In 1998 I was diagnosed with relapsing-remitting Multiple Sclerosis (RRMS). I went about six years with fairly mild symptoms including periodic numbness and tingling, a few bouts of optic neuritis in each eye, and MS fatigue. I was fairly convinced that this would be the course of my MS, but then things changed. In 2004 as I was about to graduate from college and start my first professional full-time job new symptoms started to emerge.
I began to have to urinate often and with urgency. There was no waiting or holding it. When I had to go, I had to go. This really came out of nowhere. I also began to notice a strange change in my gait. What years later was diagnosed as foot drop started as an uneasy feeling in the stability of my right ankle. On several occasions my ankle buckled in and I fell. The first time I was alone, the second time I was in front of several of my college mates. I blamed it on the pavement and high heeled shoes I was wearing.
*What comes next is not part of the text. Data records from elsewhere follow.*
(** * RESKit, [res/production/wind/wind.py]: [simulateTurbine]

    A shallow embedding of the wind-turbine simulation routine and the
    properties of it that the specification states.

    Modelling choices, fixed here once:
    - Python floats are rationals ([Q]); no NaN, no rounding.
    - Mutable Python objects (lists, dicts, numpy arrays, pandas series and
      frames) live in a heap and are passed by reference; immutable values
      (None, numbers, strings, tuples) are passed by value.
    - A call is a computation over a [world]: the module-level
      [TurbineLibrary], the heap, and a log of the calls made to the external
      collaborators (scipy's [splrep]/[splev] and
      [res.weather.windutil.projectByLogLaw]/[projectByPowerLaw]).
    - Exceptions are results; the world reached when the exception was
      raised is kept, as Python keeps it.
    - A view ([val[:,0]], [val.values], [val.iloc[:,0]], the series or frame
      built over [powerGen]) is a new object with the same numbers: the
      code stores through none of them.
    - The collaborators are not part of this source file: they are the
      fields of the class [Collaborators], total functions.  The real ones
      raise on some arguments (scipy's [splrep] on a curve of fewer than
      four points or out of order, [splev] on an empty batch), so nothing
      below concludes from them that a call returns: the properties are
      about a call that returned, about the failures before and around
      them, and about what a call leaves behind whatever its outcome. *)

From Stdlib Require Import QArith Qminmax ZArith String List Lia Lqa.
From stdpp Require Import base list strings gmap.

#[local] Set Warnings "-register-all".

(** ** Python values and objects *)

(** Addresses of heap objects. *)
Abbreviation loc := nat (only parsing).

Inductive key :=
| KInt (n : Z)
| KStr (s : string).

(** Immutable values, and references to heap objects. *)
Inductive pyval :=
| PyNone
| PyFloat (x : Q)
| PyInt (n : Z)
| PyStr (s : string)
| PyTuple (items : list pyval)
| PyRef (l : loc).

(** Heap objects.  An [Ndarray] keeps its shape and its data in row-major
    order, as numpy does; a [DataFrame] keeps its values the same way, with
    shape [(length index, length columns)]. *)
Inductive pyobj :=
| PyList (items : list pyval)
| PyDict (items : list (key * pyval))
| Ndarray (shape : list nat) (data : list Q)
| Series (index : list string) (name : option string) (values : list Q)
| DataFrame (index columns : list string) (values : list Q).

Inductive pytype :=
| TNoneType | TFloat | TInt | TStr | TTuple
| TList | TDict | TNdarray | TSeries | TDataFrame.

Inductive exn :=
| ResError (msg : string)
| TypeError
| IndexError
| KeyError
| ValueError
| AttributeError
| InvalidReference.

(** The calls made to the external collaborators, in order. *)
Inductive call :=
| CallSplrep (x y : list Q)
| CallSplev (x : list Q)
| CallProjectByLogLaw (windspeed measuredHeight targetHeight roughness : pyval)
| CallProjectByPowerLaw (windspeed measuredHeight targetHeight alpha : pyval).

Record world := World {
  TurbineLibrary : gmap string loc;
  heap : list pyobj;
  calls : list call
}.

(** ** The state-and-exception monad *)

Inductive result (A : Type) :=
| Ok (a : A)
| Raise (e : exn).
Arguments Ok {A} a.
Arguments Raise {A} e.

Definition M (A : Type) : Type := world -> result A * world.

Definition ret {A} (a : A) : M A := fun w => (Ok a, w).

Definition raise {A} (e : exn) : M A := fun w => (Raise e, w).

Definition bind {A B} (m : M A) (f : A -> M B) : M B :=
  fun w => match m w with
           | (Ok a, w') => f a w'
           | (Raise e, w') => (Raise e, w')
           end.

(** [try: m except e: handler] *)
Definition try_except {A} (m : M A) (caught : exn -> bool) (handler : M A) : M A :=
  fun w => match m w with
           | (Ok a, w') => (Ok a, w')
           | (Raise e, w') => if caught e then handler w' else (Raise e, w')
           end.

Declare Scope py_scope.
Delimit Scope py_scope with py.
Notation "x <- m ;; k" := (bind m (fun x => k))
  (at level 100, m at next level, right associativity) : py_scope.
Notation "m ;;; k" := (bind m (fun _ => k))
  (at level 100, right associativity) : py_scope.
Open Scope py_scope.

Definition get_heap : M (list pyobj) := fun w => (Ok (heap w), w).

Definition load (l : loc) : M pyobj :=
  fun w => match heap w !! l with
           | Some o => (Ok o, w)
           | None => (Raise InvalidReference, w)
           end.

(** A new object gets the next free address. *)
Definition alloc (o : pyobj) : M pyval :=
  fun w => (Ok (PyRef (length (heap w))),
            World (TurbineLibrary w) (heap w ++ [o]) (calls w)).

(** In-place update of an object. *)
Definition store (l : loc) (o : pyobj) : M unit :=
  fun w => (Ok tt, World (TurbineLibrary w) (<[l := o]> (heap w)) (calls w)).

Definition record (c : call) : M unit :=
  fun w => (Ok tt, World (TurbineLibrary w) (heap w) (calls w ++ [c])).

(** [TurbineLibrary[name]] *)
Definition library_getitem (name : string) : M pyval :=
  fun w => match TurbineLibrary w !! name with
           | Some l => (Ok (PyRef l), w)
           | None => (Raise KeyError, w)
           end.

(** [type(v)]; a reference outside the heap has no type. *)
Definition type_of (h : list pyobj) (v : pyval) : option pytype :=
  match v with
  | PyNone => Some TNoneType
  | PyFloat _ => Some TFloat
  | PyInt _ => Some TInt
  | PyStr _ => Some TStr
  | PyTuple _ => Some TTuple
  | PyRef l =>
      match h !! l with
      | Some (PyList _) => Some TList
      | Some (PyDict _) => Some TDict
      | Some (Ndarray _ _) => Some TNdarray
      | Some (Series _ _ _) => Some TSeries
      | Some (DataFrame _ _ _) => Some TDataFrame
      | None => None
      end
  end.

(** ** Numbers *)

Definition Qltb (x y : Q) : bool :=
  match (x ?= y)%Q with Lt => true | _ => false end.

Definition Qsum (l : list Q) : Q := fold_right Qplus 0%Q l.

Definition Qmean (l : list Q) : Q := (Qsum l / inject_Z (Z.of_nat (length l)))%Q.

(** [a.max()] and [a.min()]: [None] stands for the [ValueError] numpy raises
    on an empty array. *)
Definition Qlist_max (l : list Q) : option Q :=
  match l with
  | [] => None
  | x :: l' => Some (fold_left Qmax l' x)
  end.

Definition Qlist_min (l : list Q) : option Q :=
  match l with
  | [] => None
  | x :: l' => Some (fold_left Qmin l' x)
  end.

(** ** numpy and pandas primitives *)

(** A Python number as a float. *)
Definition num_of (v : pyval) : option Q :=
  match v with
  | PyFloat x => Some x
  | PyInt n => Some (inject_Z n)
  | _ => None
  end.

Fixpoint nums_of (items : list pyval) : option (list Q) :=
  match items with
  | [] => Some []
  | v :: items' =>
      match num_of v, nums_of items' with
      | Some x, Some xs => Some (x :: xs)
      | _, _ => None
      end
  end.

(** A one-dimensional numeric sequence: a tuple or list of numbers, a
    one-dimensional array, or the values of a series. *)
Definition row_of (h : list pyobj) (v : pyval) : option (list Q) :=
  match v with
  | PyTuple items => nums_of items
  | PyRef l =>
      match h !! l with
      | Some (PyList items) => nums_of items
      | Some (Ndarray [_] data) => Some data
      | Some (Series _ _ values) => Some values
      | _ => None
      end
  | _ => None
  end.

Fixpoint rows_of (h : list pyobj) (items : list pyval) : option (list (list Q)) :=
  match items with
  | [] => Some []
  | v :: items' =>
      match row_of h v, rows_of h items' with
      | Some r, Some rs => Some (r :: rs)
      | _, _ => None
      end
  end.

Definition all_length {A} (n : nat) (rows : list (list A)) : bool :=
  forallb (fun r => Nat.eqb (length r) n) rows.

(** [np.array(items)] for a list of numbers (one-dimensional) or a list of
    equally long numeric sequences (two-dimensional, one row per item).
    Content that numpy would not hold as a float array of one or two
    dimensions is outside the model: the call fails with [ValueError] where
    the array is built. *)
Definition np_array (h : list pyobj) (items : list pyval) : option (list nat * list Q) :=
  match nums_of items with
  | Some xs => Some ([length items], xs)
  | None =>
      match rows_of h items with
      | Some (r :: rs) =>
          if all_length (length r) rs
          then Some ([length items; length r], concat (r :: rs))
          else None
      | _ => None
      end
  end.

(** [np.column_stack(items)]: every item is a one-dimensional sequence and
    becomes one column; the columns must be equally long.  Same limit of the
    model as for [np_array]. *)
Definition np_column_stack (h : list pyobj) (items : list pyval) : option (list nat * list Q) :=
  match rows_of h items with
  | Some (c :: cs) =>
      if all_length (length c) cs
      then Some ([length c; length items],
                 flat_map (fun i => map (fun col => nth i col 0%Q) (c :: cs))
                          (seq 0 (length c)))
      else None
  | _ => None
  end.

(** [a[:, j]] of a two-dimensional array with [k] columns and [m] rows. *)
Definition column (m k j : nat) (data : list Q) : list Q :=
  map (fun i => nth (i * k + j) data 0%Q) (seq 0 m).

(** [a.mean(axis=0)]: the mean over the first axis, one value per position
    along the remaining axes. *)
Definition mean_axis0 (shape : list nat) (data : list Q) : list Q :=
  match shape with
  | [] => []
  | m :: rest =>
      let k := fold_right Nat.mul 1 rest in
      map (fun j => Qmean (column m k j data)) (seq 0 k)
  end.

(** ** The external collaborators

    [splrep] and [splev] are scipy's; [splev] is applied elementwise.  The
    two projection functions are [res.weather.windutil]'s: they read their
    arguments from the heap and return a new object.  All four are total
    here; the exceptions the real ones raise are outside the model. *)
Class Collaborators := {
  tck : Type;
  splrep : list Q -> list Q -> tck;
  splev : Q -> tck -> Q;
  projectByLogLaw : list pyobj -> pyval -> pyval -> pyval -> pyval -> pyobj;
  projectByPowerLaw : list pyobj -> pyval -> pyval -> pyval -> pyval -> pyobj
}.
Until this time, I had invisible MS. No one could tell anything was wrong by looking at me. I was a perfectly healthy person despite the MS. But slowly, my disease began to announce itself to the world. For years it had been mine to tell. I chose when I disclosed that I had MS to others. Now, it began to show and it became harder to keep it to myself.
I went on for about a year this way. Working full-time, pretending nothing was wrong. Avoiding situations where I had to walk long distances, dehydrating myself when I knew I’d be away from the bathroom for longer than one hour. Then my breaking point came because for the first time, MS affected my ability to do my job.
At the time part of my job required me to be out on residential construction sites. I often had to walk on uneven ground. One day while out at a job site my ankle buckled and I fell down. No one was around to see me. I got up, dusted the dirt off my pants, and went back to work. Over the next month I began to have anxiety about going to work. I made excuses for why I couldn’t go to job sites. I avoided it as much as I could. One day I called my best friend on my way to work crying hysterically about how much I hated it. At this point something had to change.
I always think of this as the point in my life when I went public with having Multiple Sclerosis. My friends and family knew, I told other people when I felt safe, but I hid MS as much as I could from anyone outside my circle. It was on a need to know basis. I scheduled a meeting with the human resources director at my work. As I cried in her office, I told her that I had MS and was afraid I wouldn’t be able to do my job because of it. I don’t recommend the crying, but I do recommend disclosure of MS when it will get you the help you need. I cried because I truly felt terrified that having MS might take away something I worked so hard for; my career.
After my meeting, I felt the greatest relief. I felt like I didn’t have to hide or make excuses for myself. She gave me paperwork for the Family and Medical Leave Act (FMLA). I had to get my doctor to fill it out and then I was placed on FMLA. I didn’t take time off work at the time, but my employer used it as a tool to protect me and my job. This documented my condition so that when I did use practically all my sick time at the doctor and when I finally did need to have some extended time off because of MS complications, my job was protected. Additionally they accommodated me by eliminating the job site work from my duties. I had plenty to do in the office. Eventually they moved the responsibility to another department’s employees whose entire days were spent out at the job sites already.
Disclosing that you have Multiple Sclerosis is a decision not to be taken lightly. The National MS Society has a wealth of information on disclosing your MS that can help you make decisions and inform you of your legal rights. I have never disclosed during a job interview, or to strangers that make stupid comments to me. But in this case it helped me keep my job, relieve anxiety, and feel more comfortable with disclosing MS in social situations. I wanted to share my story because it was a positive, although emotional, experience.